> **TASK TO CARRY OUT**: The answer must consist of every line from the data that holds "Fixpoint".
|---|
(* ===== verification/Spool.v ===== *)
(** * The spool device (src/kernel/driver/spool.c)

    A buffer of SPOOL_BUF bytes with free-running unsigned indices [r] and [w].
    spoolread and spoolwrite are cut at their calls of sleep(), as the pipe's.
    [None] in a source is a byte that either_copyin() cannot read, [false] in a
    destination one that either_copyout() cannot store. *)

From S2P Require Import Prelude.

Definition SPOOL_BUF : Z := 4096.

Record spool := mk_spool { buf : list Z; sp_r : Z; sp_w : Z }.

#[export] Instance spool_rebuild : Rebuild spool := λ s, mk_spool (buf s) (sp_r s) (sp_w s).
#[export] Instance buf_set : Setter buf := ltac:(solve_setter).
#[export] Instance sp_r_set : Setter sp_r := ltac:(solve_setter).
#[export] Instance sp_w_set : Setter sp_w := ltac:(solve_setter).

Definition spool_zero : spool := mk_spool (replicate (Z.to_nat SPOOL_BUF) 0) 0 0.

Inductive send := SRet (n : Z) | SSleep.

(** while (((spool.w + 1) % SPOOL_BUF) == spool.r) *)
Definition spool_full (s : spool) : bool := u32 (sp_w s + 1) `mod` SPOOL_BUF =? sp_r s.

Definition spool_put (c : Z) (s : spool) : spool :=
  s <| buf := <[Z.to_nat (sp_w s `mod` SPOOL_BUF) := c]> (buf s) |>
    <| sp_w := u32 (sp_w s + 1) |>.

Definition spool_get (s : spool) : Z * spool :=
  (buf s !!! Z.to_nat (sp_r s `mod` SPOOL_BUF), s <| sp_r := u32 (sp_r s + 1) |>).

(** spoolwrite from index [i]: its end, the rest of the source, the device. *)
Fixpoint spoolwrite_seg (killed : bool) (src : list (option Z)) (i : Z) (s : spool)
    : send * list (option Z) * spool :=
  match src with
  | [] => (SRet i, [], s)
  | c :: rest =>
      if spool_full s then
        if killed then (SRet (-1), src, s) else (SSleep, src, s)
      else match c with
           | None => (SRet i, src, s)
           | Some ch => spoolwrite_seg killed rest (i + 1) (spool_put ch s)
           end
  end.

(** spoolread with [dst] bytes to go of [target]: its end, the bytes taken. *)
Fixpoint spoolread_seg (killed : bool) (target : Z) (dst : list bool) (s : spool)
    : send * list Z * spool :=
  let n := Z.of_nat (length dst) in
  match dst with
  | [] => (SRet target, [], s)
  | ok :: dst' =>
      if sp_r s =? sp_w s then
        if killed then (SRet (-1), [], s)
        else if n <? target then (SRet (target - n), [], s)
        else (SSleep, [], s)
      else
        let '(c, s) := spool_get s in
        if negb ok then (SRet (target - n), [c], s)
        else
          let '(e, taken, s) := spoolread_seg killed target dst' s in (e, c :: taken, s)
  end.

(** ** While the reader's index has not passed the end of the buffer *)

Definition sp_fill (s : spool) : Z := sp_w s - sp_r s.

Definition spool_ok (s : spool) : Prop :=
  length (buf s) = Z.to_nat SPOOL_BUF ∧ 0 ≤ sp_r s < SPOOL_BUF ∧
  0 ≤ sp_fill s < SPOOL_BUF.

Definition sp_contents (s : spool) : list Z :=
  (λ j : nat, buf s !!! Z.to_nat ((sp_r s + Z.of_nat j) `mod` SPOOL_BUF))
    <$> seq 0 (Z.to_nat (sp_fill s)).

(** With the read index in the buffer the test is exact: full means all but one. *)
Lemma spool_full_iff s : spool_ok s → spool_full s = true ↔ sp_fill s = SPOOL_BUF - 1.
Proof.
  intros (_ & Hr & Hf). unfold spool_full, sp_fill, SPOOL_BUF in *.
  rewrite Z.eqb_eq, u32_small by lia.
  destruct (decide (sp_w s + 1 < 4096)).
  - rewrite Z.mod_small by lia. lia.
  - replace (sp_w s + 1) with ((sp_w s + 1 - 4096) + 1 * 4096) by lia.
    rewrite Z.mod_add by lia. destruct (decide (sp_w s + 1 - 4096 < 4096)).
    + rewrite Z.mod_small by lia. lia.
    + lia.
Qed.

Lemma sp_contents_length s : length (sp_contents s) = Z.to_nat (sp_fill s).
Proof. unfold sp_contents. by rewrite length_fmap, length_seq. Qed.

Lemma sp_contents_lookup s j :
  (j < Z.to_nat (sp_fill s))%nat →
  sp_contents s !! j = Some (buf s !!! Z.to_nat ((sp_r s + Z.of_nat j) `mod` SPOOL_BUF)).
Proof.
  intros Hj. unfold sp_contents. rewrite list_lookup_fmap, lookup_seq_lt by lia. done.
Qed.

Lemma spool_put_spec c s :
  spool_ok s → spool_full s = false →
  spool_ok (spool_put c s) ∧ sp_contents (spool_put c s) = sp_contents s ++ [c].
Proof.
  intros Hok Hnf. pose proof Hok as (Hl & Hr & Hf).
  assert (sp_fill s ≠ SPOOL_BUF - 1) as Hne by (rewrite <-spool_full_iff by done; by rewrite Hnf).
  assert (sp_w (spool_put c s) = sp_w s + 1) as Hw.
  { unfold spool_put; simpl. apply u32_small. unfold sp_fill, SPOOL_BUF in *. lia. }
  assert (sp_fill (spool_put c s) = sp_fill s + 1) as Hfill
    by (unfold sp_fill at 1; rewrite Hw; unfold sp_fill; simpl; lia).
  split.
  - unfold spool_ok. rewrite Hfill. unfold spool_put; simpl. rewrite length_insert.
    unfold SPOOL_BUF in *. split_and!; try done; lia.
  - apply list_eq_same_length with (n := Z.to_nat (sp_fill s + 1));
      [rewrite length_app, sp_contents_length; simpl; lia|by rewrite sp_contents_length, Hfill|].
    intros j x y Hj. rewrite sp_contents_lookup by (rewrite Hfill; lia).
    change (sp_r (spool_put c s)) with (sp_r s). unfold spool_put; simpl.
    assert (∀ z, (Z.to_nat (z `mod` SPOOL_BUF) < Z.to_nat SPOOL_BUF)%nat) as Hlt.
    { intros z. pose proof (Z.mod_pos_bound z SPOOL_BUF). unfold SPOOL_BUF in *. lia. }
    destruct (decide (j = Z.to_nat (sp_fill s))) as [->|Hjn].
    + rewrite lookup_app_r by (rewrite sp_contents_length; lia).
      rewrite sp_contents_length, Nat.sub_diag, Z2Nat.id by lia.
      replace (sp_r s + sp_fill s) with (sp_w s) by (unfold sp_fill; lia).
      rewrite list_lookup_total_insert_eq by (rewrite Hl; apply Hlt). simpl. congruence.
    + rewrite lookup_app_l by (rewrite sp_contents_length; lia).
      rewrite sp_contents_lookup by lia. rewrite list_lookup_total_insert_ne; [congruence|].
      intros E. unfold sp_fill, SPOOL_BUF in *.
      pose proof (Z.mod_pos_bound (sp_w s) 4096). pose proof (Z.mod_pos_bound (sp_r s + Z.of_nat j) 4096).
      pose proof (Z.div_mod (sp_w s) 4096). pose proof (Z.div_mod (sp_r s + Z.of_nat j) 4096).
      lia.
Qed.

(** ** Theorems *)

(** the spool buffer, up to its first wrap. While the reader's index has not
    left the buffer, spoolwrite appends exactly the bytes it accepts to the
    contents and never overwrites an unread byte; it stops early only when the
    buffer holds SPOOL_BUF - 1 bytes or the source faults. *)
Theorem spoolwrite_appends killed src i s :
  spool_ok s →
  let '(e, rest, s') := spoolwrite_seg killed src i s in
  ∃ bs, src = (Some <$> bs) ++ rest ∧ sp_contents s' = sp_contents s ++ bs ∧ spool_ok s' ∧
    match e with
    | SRet n => n = i + Z.of_nat (length bs) ∧ (rest = [] ∨ head rest = Some None) ∨
                n = -1 ∧ killed = true ∧ sp_fill s' = SPOOL_BUF - 1
    | SSleep => killed = false ∧ sp_fill s' = SPOOL_BUF - 1
    end.
Proof.
  revert i s. induction src as [|c src IH]; intros i s Hok; cbn [spoolwrite_seg].
  { exists []. simpl. rewrite app_nil_r. split_and!; try done. left. split; [lia|by left]. }
  destruct (spool_full s) eqn:Hf.
  - apply spool_full_iff in Hf; [|done].
    destruct killed; exists []; simpl; rewrite app_nil_r; split_and!; try done. by right.
  - destruct c as [ch|].
    + destruct (spool_put_spec ch s Hok Hf) as [Hok' Hc]. specialize (IH (i + 1) _ Hok').
      destruct (spoolwrite_seg killed src (i + 1) (spool_put ch s)) as [[e rest] s'].
      destruct IH as (bs & -> & Hc2 & Hok2 & He). exists (ch :: bs).
      rewrite Hc2, Hc, <-app_assoc. split_and!; try done. destruct e; [|done].
      destruct He as [[-> ?]|?]; [left|by right]. split; [simpl length; lia|done].
    + exists []. simpl. rewrite app_nil_r. split_and!; try done. left. split; [lia|by right].
Qed.

Lemma spoolwrite_appends_witness :
  ∃ s', spoolwrite_seg false [Some 7; Some 8; None] 0 spool_zero = (SRet 2, [None], s') ∧
    sp_contents s' = [7; 8].
Proof.
  assert (spool_ok spool_zero) as Hok.
  { split_and!; [reflexivity|vm_compute; congruence|vm_compute; congruence|
      vm_compute; congruence|vm_compute; congruence]. }
  pose proof (spoolwrite_appends false [Some 7; Some 8; None] 0 spool_zero Hok) as H.
  destruct (spoolwrite_seg false [Some 7; Some 8; None] 0 spool_zero) as [[e rest] s'] eqn:E.
  exists s'. vm_compute in E. injection E as <- <- <-.
  split; [reflexivity|]. vm_compute. reflexivity.
Defined.

(** Once the reader's index has passed the end of the buffer the test can no
    longer hold: with a full buffer of unread bytes (r = 4096, w = 8192) the
    device still accepts a byte and overwrites the oldest one. *)
Example spool_overwrites_unread :
  let s := mk_spool (replicate 4096 1) 4096 8192 in
  spool_full s = false ∧
  (spool_get s).1 = 1 ∧ (spool_get (spool_put 2 s)).1 = 2.
Proof. vm_compute. auto. Qed.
|---|
> **WRITTEN SOLUTION**:
Fixpoint spoolwrite_seg (killed : bool) (src : list (option Z)) (i : Z) (s : spool)
Fixpoint spoolread_seg (killed : bool) (target : Z) (dst : list bool) (s : spool)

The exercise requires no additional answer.